** Supplied entries follows **

(** [pd.DataFrame(matches_data)] for the list of dicts that both the
    trainer and the predictor build from [Match] rows.  A score column is
    int64 when every row has the score, float64 with NaN when some have,
    and an object column of [None] when none has. *)
Definition score_series (scores : list (option Z)) : Series :=
  if forallb (fun o => bool_decide (is_Some o)) scores
  then Int64 (map (fun o => default 0%Z o) scores)
  else if forallb (fun o => bool_decide (o = None)) scores
  then Object (map (fun _ => ONone) scores)
  else Float64 (map (fun o => match o with
                              | Some z => float_of_Z z
                              | None => nan
                              end) scores).

Definition matches_frame (ms : list Match.t) : DataFrame :=
  match ms with
  | [] => empty_frame
  | _ =>
    mkDataFrame (length ms)
      [ ("id", Int64 (map Match.id ms));
        ("home_team_id", Int64 (map Match.home_team_id ms));
        ("away_team_id", Int64 (map Match.away_team_id ms));
        ("league", Object (map (fun m => OStr (Match.league m)) ms));
        ("season", Object (map (fun m => OStr (Match.season m)) ms));
        ("match_date", Datetime64 (map (fun m => Some (Match.match_date m)) ms));
        ("home_score", score_series (map Match.home_score ms));
        ("away_score", score_series (map Match.away_score ms));
        ("result", Object (map (fun m => match Match.result m with
                                         | Some r => OStr r
                                         | None => ONone
                                         end) ms)) ]
  end.

(** ** The machine-learning libraries and the environment

    What scikit-learn, xgboost, torch, [json], [pickle] and the system
    clock do is not in the repository; the pipeline is stated over any
    behaviour of theirs. *)

(** A training configuration is a Python dict from strings to scalars
    or, under ["hyperparameters"], to a dict of scalars. *)
Inductive ConfigValue :=
  | Scalar (o : PyObj)
  | Dict (d : gmap string PyObj).

(** An estimator as [_train_model_by_type] constructs it, with the
    arguments it passes.  The logistic regression and the neural network
    read their hyperparameters after the first library call, so they take
    the hyperparameter object whole. *)
Inductive Estimator :=
  | RandomForestClassifier (n_estimators max_depth random_state : ConfigValue)
  | XGBClassifier (n_estimators max_depth learning_rate random_state : ConfigValue)
  | LogisticRegression (random_state hyperparams : ConfigValue)
  | NeuralNetwork (hyperparams : ConfigValue).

** End of Supplied entries **

■ **Activity**:
Repeat only the lines above, from the first line of the entries through the line that contains "gmap string PyObj).", including both ends.

■ **Result of the exercise**:
(** [pd.DataFrame(matches_data)] for the list of dicts that both the
    trainer and the predictor build from [Match] rows.  A score column is
    int64 when every row has the score, float64 with NaN when some have,
    and an object column of [None] when none has. *)
Definition score_series (scores : list (option Z)) : Series :=
  if forallb (fun o => bool_decide (is_Some o)) scores
  then Int64 (map (fun o => default 0%Z o) scores)
  else if forallb (fun o => bool_decide (o = None)) scores
  then Object (map (fun _ => ONone) scores)
  else Float64 (map (fun o => match o with
                              | Some z => float_of_Z z
                              | None => nan
                              end) scores).

Definition matches_frame (ms : list Match.t) : DataFrame :=
  match ms with
  | [] => empty_frame
  | _ =>
    mkDataFrame (length ms)
      [ ("id", Int64 (map Match.id ms));
        ("home_team_id", Int64 (map Match.home_team_id ms));
        ("away_team_id", Int64 (map Match.away_team_id ms));
        ("league", Object (map (fun m => OStr (Match.league m)) ms));
        ("season", Object (map (fun m => OStr (Match.season m)) ms));
        ("match_date", Datetime64 (map (fun m => Some (Match.match_date m)) ms));
        ("home_score", score_series (map Match.home_score ms));
        ("away_score", score_series (map Match.away_score ms));
        ("result", Object (map (fun m => match Match.result m with
                                         | Some r => OStr r
                                         | None => ONone
                                         end) ms)) ]
  end.

(** ** The machine-learning libraries and the environment

    What scikit-learn, xgboost, torch, [json], [pickle] and the system
    clock do is not in the repository; the pipeline is stated over any
    behaviour of theirs. *)

(** A training configuration is a Python dict from strings to scalars
    or, under ["hyperparameters"], to a dict of scalars. *)
Inductive ConfigValue :=
  | Scalar (o : PyObj)
  | Dict (d : gmap string PyObj).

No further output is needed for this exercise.